Sprint Desember: Misi yang Mustahil?
Waktu kejadian ini sangat buruk bagi Airbus, yang memasuki bulan Desember – bulan terpenting tahun keuangannya – dengan tekanan pengiriman yang besar.
Airbus baru mengirimkan 657 pesawat hingga akhir November, menurut data. Perusahaan telah berkomitmen kepada para pemegang saham dengan target sekitar 820 pesawat untuk sepanjang tahun 2025. Perhitungan sederhana menunjukkan bahwa Airbus perlu mengirimkan lebih dari 160 pesawat hanya pada bulan Desember. Angka ini disebut oleh analis Rob Stallard sebagai "luar biasa", bahkan mustahil, mengingat gangguan pada rantai pasokan.
A320 adalah kunci rencana ini. Sejak pandemi, Airbus telah bekerja keras untuk meningkatkan produksi pesawat tersebut guna menyelesaikan lebih dari 7.100 pesanan yang tertunda. Penundaan sekecil apa pun, sekecil apa pun, mulai dari penggantian lembaran logam atau pembaruan perangkat lunak, dapat menyebabkan efek domino, yang menggagalkan rencana sepanjang tahun.
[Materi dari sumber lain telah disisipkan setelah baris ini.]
Definition run (c : call) : M pyval :=
  match c with
  | Digital_read pin => fmap VInt (digital_read pin)
  | Digital_write pin value => none (digital_write pin value)
  | Pin_mode pin mode => none (pin_mode pin mode)
  | Analog_read pin => fmap VInt (analog_read pin)
  | Analog_write pin value => none (analog_write pin value)
  | Temp pin model => fmap VFloat (temp pin model)
  | Ultrasonic_read pin => fmap VInt (ultrasonic_read pin)
  | Version => fmap VStr version
  | Acc_xyz => fmap tuple3 acc_xyz
  | Rtc_get_time => fmap VList rtc_get_time
  | Dht pin module_type => fmap VFloats (dht pin module_type)
  | Ledbar_init pin orientation => none (ledbar_init pin orientation)
  | Ledbar_orientation pin orientation => none (ledbar_orientation pin orientation)
  | Ledbar_set_level pin level => none (ledbar_set_level pin level)
  | Ledbar_set_led pin led state => none (ledbar_set_led pin led state)
  | Ledbar_toggle_led pin led => none (ledbar_toggle_led pin led)
  | Ledbar_set_bits pin state => none (ledbar_set_bits pin state)
  | Ledbar_get_bits pin => fmap VInt (ledbar_get_bits pin)
  | Four_digit_init pin => none (four_digit_init pin)
  | Four_digit_number pin value lz => none (four_digit_number pin value lz)
  | Four_digit_brightness pin b => none (four_digit_brightness pin b)
  | Four_digit_digit pin s v => none (four_digit_digit pin s v)
  | Four_digit_segment pin s l => none (four_digit_segment pin s l)
  | Four_digit_score pin l r => none (four_digit_score pin l r)
  | Four_digit_monitor pin a d => none (four_digit_monitor pin a d)
  | Four_digit_on pin => none (four_digit_on pin)
  | Four_digit_off pin => none (four_digit_off pin)
  | Store_color r g b => none (store_color r g b)
  | Chainable_rgb_led_init pin n => none (chainable_rgb_led_init pin n)
  | Chainable_rgb_led_test pin n t => none (chainable_rgb_led_test pin n t)
  | Chainable_rgb_led_pattern pin p l => none (chainable_rgb_led_pattern pin p l)
  | Chainable_rgb_led_modulo pin o d => none (chainable_rgb_led_modulo pin o d)
  | Chainable_rgb_led_set_level pin l r => none (chainable_rgb_led_set_level pin l r)
  | Ir_read_signal => fmap VList ir_read_signal
  | Ir_recv_pin pin => none (ir_recv_pin pin)
  | Dust_sensor_en => none dust_sensor_en
  | Dust_sensor_dis => none dust_sensor_dis
  | Dust_sensor_read => fmap VList dust_sensor_read
  | Encoder_en => none encoder_en
  | Encoder_dis => none encoder_dis
  | Encoder_read => fmap VList encoder_read
  | Flow_disable => none flow_disable
  | Flow_enable => none flow_enable
  | Flow_read => fmap VList flow_read
  end.

End Runtime.

(** ** Observations on a run *)

(** The blocks handed to the transport's write, in order. *)
Fixpoint writes (w : trace) : list (list Z) :=
  match w with
  | [] => []
  | EvWrite _ _ block :: w' => block :: writes w'
  | _ :: w' => writes w'
  end.

(** A transport that acknowledges every write, answers [x] to every byte
    read and [blk] to every block read. *)
Definition replying_bus (x : Z) (blk : list Z) : SMBus :=
  {| write_i2c_block_data := fun _ _ _ _ => IOOk tt;
     read_byte := fun _ _ => IOOk x;
     read_i2c_block_data := fun _ _ _ => IOOk blk |}.

(** A transport on which every call fails with the same error number. *)
Definition failing_bus (errno : Z) : SMBus :=
  {| write_i2c_block_data := fun _ _ _ _ => IOFail errno;
     read_byte := fun _ _ => IOFail errno;
     read_i2c_block_data := fun _ _ _ => IOFail errno |}.

(** The same transport with every block reply cut down to its first [n]
    items. *)
Definition truncated (n : nat) (bus : SMBus) : SMBus :=
  {| write_i2c_block_data := write_i2c_block_data bus;
     read_byte := read_byte bus;
     read_i2c_block_data := fun w a c =>
       match read_i2c_block_data bus w a c with
       | IOOk blk => IOOk (take n blk)
       | IOFail e => IOFail e
       end |}.

Definition is_byte (v : Z) : Prop := 0 <= v <= 255.

(** Every block the transport returns holds at least [n] items, all bytes. *)
Definition blocks_of_bytes (n : nat) (bus : SMBus) : Prop :=
  forall w a c blk,
    read_i2c_block_data bus w a c = IOOk blk ->
    (n <= length blk)%nat /\ Forall is_byte blk.

(** ** The frame codec and command catalog as the specification words them *)

(** "given an opcode and up to three integer parameters, produce exactly 4
    bytes ... zero-padded when fewer than 3 given". *)
Definition encode_frame (opcode : Z) (params : list Z) : list Z :=
  opcode :: params ++ repeat 0 (3 - length params)%nat.

(** The same with "each parameter [truncated] to its low 8 bits". *)
Definition encode_frame_low8 (opcode : Z) (params : list Z) : list Z :=
  opcode :: map (fun v => v mod 256) (params ++ repeat 0 (3 - length params)%nat).

(** The opcode and the parameter slots of the frame each call sends; [None]
    when the call sends nothing. *)
Definition catalog (c : call) : option (Z * list Z) :=
  match c with
  | Digital_read pin => Some (1, [pin])
  | Digital_write pin value => Some (2, [pin; value])
  | Pin_mode pin mode =>
      if eq_str mode "OUTPUT"%string then Some (5, [pin; 1])
      else if eq_str mode "INPUT"%string then Some (5, [pin; 0])
      else None
  | Analog_read pin => Some (3, [pin])
  | Analog_write pin value => Some (4, [pin; value])
  | Temp pin _ => Some (3, [pin])
  | Ultrasonic_read pin => Some (7, [pin])
  | Version => Some (8, [])
  | Acc_xyz => Some (20, [])
  | Rtc_get_time => Some (30, [])
  | Dht pin module_type => Some (40, [pin; module_type])
  | Ledbar_init pin orientation => Some (50, [pin; orientation])
  | Ledbar_orientation pin orientation => Some (51, [pin; orientation])
  | Ledbar_set_level pin level => Some (52, [pin; level])
  | Ledbar_set_led pin led state => Some (53, [pin; led; state])
  | Ledbar_toggle_led pin led => Some (54, [pin; led])
  | Ledbar_set_bits pin state =>
      Some (55, [pin; Z.land state 255; Z.shiftr state 8])
  | Ledbar_get_bits pin => Some (56, [pin])
  | Four_digit_init pin => Some (70, [pin])
  | Four_digit_brightness pin b => Some (71, [pin; b])
  | Four_digit_number pin value true =>
      Some (72, [pin; Z.land value 255; Z.shiftr value 8])
  | Four_digit_number pin value false =>
      Some (73, [pin; Z.land value 255; Z.shiftr value 8])
  | Four_digit_digit pin s v => Some (74, [pin; s; v])
  | Four_digit_segment pin s l => Some (75, [pin; s; l])
  | Four_digit_score pin l r => Some (76, [pin; l; r])
  | Four_digit_monitor pin a d => Some (77, [pin; a; d])
  | Four_digit_on pin => Some (78, [pin])
  | Four_digit_off pin => Some (79, [pin])
  | Store_color r g b => Some (90, [r; g; b])
  | Chainable_rgb_led_init pin n => Some (91, [pin; n])
  | Chainable_rgb_led_test pin n t => Some (92, [pin; n; t])
  | Chainable_rgb_led_pattern pin p l => Some (93, [pin; p; l])
  | Chainable_rgb_led_modulo pin o d => Some (94, [pin; o; d])
  | Chainable_rgb_led_set_level pin l r => Some (95, [pin; l; r])
  | Ir_read_signal => Some (21, [])
  | Ir_recv_pin pin => Some (22, [pin])
  | Dust_sensor_read => Some (10, [])
  | Encoder_read => Some (11, [])
  | Flow_read => Some (12, [])
  | Flow_disable => Some (13, [])
  | Dust_sensor_en => Some (14, [])
  | Dust_sensor_dis => Some (15, [])
  | Encoder_en => Some (16, [])
  | Encoder_dis => Some (17, [])
  | Flow_enable => Some (18, [])
  end.

Definition frames_of (c : call) : list (list Z) :=
  match catalog c with
  | Some (opcode, params) => [encode_frame opcode params]
  | None => []
  end.

Definition frames_low8_of (c : call) : list (list Z) :=
  match catalog c with
  | Some (opcode, params) => [encode_frame_low8 opcode params]
  | None => []
  end.

(** The integer arguments of a call that are sent in one frame slot each
    ([pin_mode] sends its pin only for a mode it knows), and those that are
    split over two slots. *)
Definition byte_args (c : call) : list Z :=
  match c with
  | Pin_mode pin mode =>
      if eq_str mode "OUTPUT"%string then [pin]
      else if eq_str mode "INPUT"%string then [pin]
      else []
  | Digital_read pin | Analog_read pin | Temp pin _ | Ultrasonic_read pin
  | Ledbar_get_bits pin | Four_digit_init pin
  | Four_digit_on pin | Four_digit_off pin | Ir_recv_pin pin
  | Ledbar_set_bits pin _ | Four_digit_number pin _ _ => [pin]
  | Digital_write a b | Analog_write a b | Dht a b | Ledbar_init a b
  | Ledbar_orientation a b | Ledbar_set_level a b | Ledbar_toggle_led a b
  | Four_digit_brightness a b | Chainable_rgb_led_init a b => [a; b]
  | Ledbar_set_led a b d | Four_digit_digit a b d | Four_digit_segment a b d
  | Four_digit_score a b d | Four_digit_monitor a b d | Store_color a b d
  | Chainable_rgb_led_test a b d | Chainable_rgb_led_pattern a b d
  | Chainable_rgb_led_modulo a b d | Chainable_rgb_led_set_level a b d =>
      [a; b; d]
  | _ => []
  end.

Definition word_args (c : call) : list Z :=
  match c with
  | Ledbar_set_bits _ state => [state]
  | Four_digit_number _ value _ => [value]
  | _ => []
  end.

(** The two slots a split value fills: [value & 255] and [value >> 8]. *)
Definition split_slots (v : Z) : list Z := [Z.land v 255; Z.shiftr v 8].

(** The slot [pin_mode] adds after the pin: 1 for ["OUTPUT"], 0 for
    ["INPUT"]. *)
Definition mode_slot (c : call) : list Z :=
  match c with
  | Pin_mode _ mode =>
      if eq_str mode "OUTPUT"%string then [1]
      else if eq_str mode "INPUT"%string then [0]
      else []
  | _ => []
  end.

(** The parameter slots of a call written from its arguments: each
    single-slot argument as it is, then the two halves of a split value,
    then the mode slot. *)
Definition slots_of (c : call) : list Z :=
  byte_args c ++ flat_map split_slots (word_args c) ++ mode_slot c.

(** How many leading items of the block reply a call looks at; [None] when
    it hands the whole block back ([rtc_get_time]). *)
Definition consumed_prefix (c : call) : option nat :=
  match c with
  | Rtc_get_time => None
  | Dht _ _ => Some 9%nat
  | Ir_read_signal => Some 21%nat
  | _ => Some 5%nat
  end.

(** The calls the error theorem speaks about: everything but [temp], and
    [four_digit_monitor] only with a sleep length that [time.sleep]
    accepts. *)
Definition outside_arithmetic (c : call) : Prop :=
  match c with
  | Temp _ _ => False
  | Four_digit_monitor _ _ duration => sleepable (duration * 1000 + 50)
  | _ => True
  end.

(** What one axis byte [b] of the accelerometer block turns into. *)
Definition folded_axis (b v : Z) : Prop :=
  (b <= 32 -> v = b) /\ (32 < b -> v = - (b - 224)).

(** ** Predicates on computations *)

(** [m] hands exactly the blocks [blks] to the transport's write, whatever
    the transport answers. *)
Definition sends {A} (m : M A) (blks : list (list Z)) : Prop :=
  forall bus w, writes (snd (m bus w)) = writes w ++ blks.

(** The class of an exception, which is what an [except] clause tests. *)
Inductive exn_class : Type :=
| ClassGrovePiException
| ClassIOError
| ClassZeroDivisionError
| ClassValueError
| ClassIndexError
| ClassTypeError
| ClassOverflowError
| ClassStructError.

Definition class_of (e : exn) : exn_class :=
  match e with
  | GrovePiException _ => ClassGrovePiException
  | Builtin (IOError _) => ClassIOError
  | Builtin ZeroDivisionError => ClassZeroDivisionError
  | Builtin ValueError => ClassValueError
  | Builtin IndexError => ClassIndexError
  | Builtin TypeError => ClassTypeError
  | Builtin OverflowError => ClassOverflowError
  | Builtin StructError => ClassStructError
  end.

(** The three shapes in which the module raises its exception: wrapping the
    transport's [IOError], bare, and with the message ["NaN"]. *)
Definition grovepi_shaped (e : exn) : Prop :=
  exists a, e = GrovePiException a
            /\ ((exists n, a = OfExn (IOError n))
                \/ a = NoArgs
                \/ a = OfStr "NaN").

(** On [bus], [m] either returns a value satisfying [Q] or raises a
    [GrovePiException] of one of the three shapes. *)
Definition yields {A} (bus : SMBus) (m : M A) (Q : A -> Prop) : Prop :=
  forall w,
    match fst (m bus w) with
    | Ok a => Q a
    | Raise e => grovepi_shaped e
    end.

(** [m] runs the same on a transport and on its truncation to [n] items. *)
Definition agree {A} (n : nat) (m : M A) : Prop :=
  forall bus w, m (truncated n bus) w = m bus w.

(** ** The fixed schedule of a call *)

(** What a call does after sending its frame when nothing fails: the sleeps
    and the reads, in program order. *)
Definition after_frame (c : call) : list event :=
  match c with
  | Digital_read _ => [EvSleep 100; EvReadByte I2C_ADDRESS]
  | Analog_read _ | Temp _ _ =>
      [EvSleep 100; EvReadByte I2C_ADDRESS; EvReadBlock I2C_ADDRESS 1;
       EvSleep 100]
  | Ultrasonic_read _ =>
      [EvSleep 200; EvReadByte I2C_ADDRESS; EvReadBlock I2C_ADDRESS 1]
  | Version | Acc_xyz | Rtc_get_time =>
      [EvSleep 100; EvReadByte I2C_ADDRESS; EvReadBlock I2C_ADDRESS 1]
  | Dht _ _ =>
      [EvSleep 600; EvReadByte I2C_ADDRESS; EvReadBlock I2C_ADDRESS 1;
       EvSleep 100]
  | Ledbar_get_bits _ => [EvSleep 200; EvReadByte 4; EvReadBlock 4 1]
  | Four_digit_number _ _ _ | Four_digit_brightness _ _
  | Four_digit_digit _ _ _ | Four_digit_segment _ _ _
  | Four_digit_score _ _ _ | Four_digit_on _ | Four_digit_off _
  | Store_color _ _ _ | Chainable_rgb_led_init _ _
  | Chainable_rgb_led_test _ _ _ | Chainable_rgb_led_pattern _ _ _
  | Chainable_rgb_led_modulo _ _ _ | Chainable_rgb_led_set_level _ _ _ =>
      [EvSleep 50]
  | Four_digit_monitor _ _ duration => [EvSleep (duration * 1000 + 50)]
  | Ir_read_signal => [EvSleep 100; EvReadBlock I2C_ADDRESS 1]
  | Dust_sensor_en | Dust_sensor_dis | Encoder_en | Encoder_dis
  | Flow_disable | Flow_enable => [EvSleep 200]
  | Dust_sensor_read | Encoder_read | Flow_read =>
      [EvSleep 200; EvReadBlock I2C_ADDRESS 1]
  | _ => []
  end.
"Memenuhi target pengiriman tahun 2025 saja sudah menjadi tantangan besar bagi Airbus. Kerusakan badan pesawat merupakan pukulan telak di saat yang paling buruk," ujar seorang pakar penerbangan dari Vertical Research Partners.
Meskipun analis seperti Chloe Lemarie dari Jefferies dan Rob Morris tetap optimistis Airbus dapat mencapai angka sekitar 800—angka yang dianggap cukup untuk "kesuksesan"—risiko gagal mencapai target itu nyata. Insiden ini bukan sekadar masalah teknis, melainkan masalah manajemen risiko dan manajemen rantai pasokan yang harus dipecahkan Airbus jika ingin mempertahankan keunggulannya atas Boeing yang sedang bangkit kembali.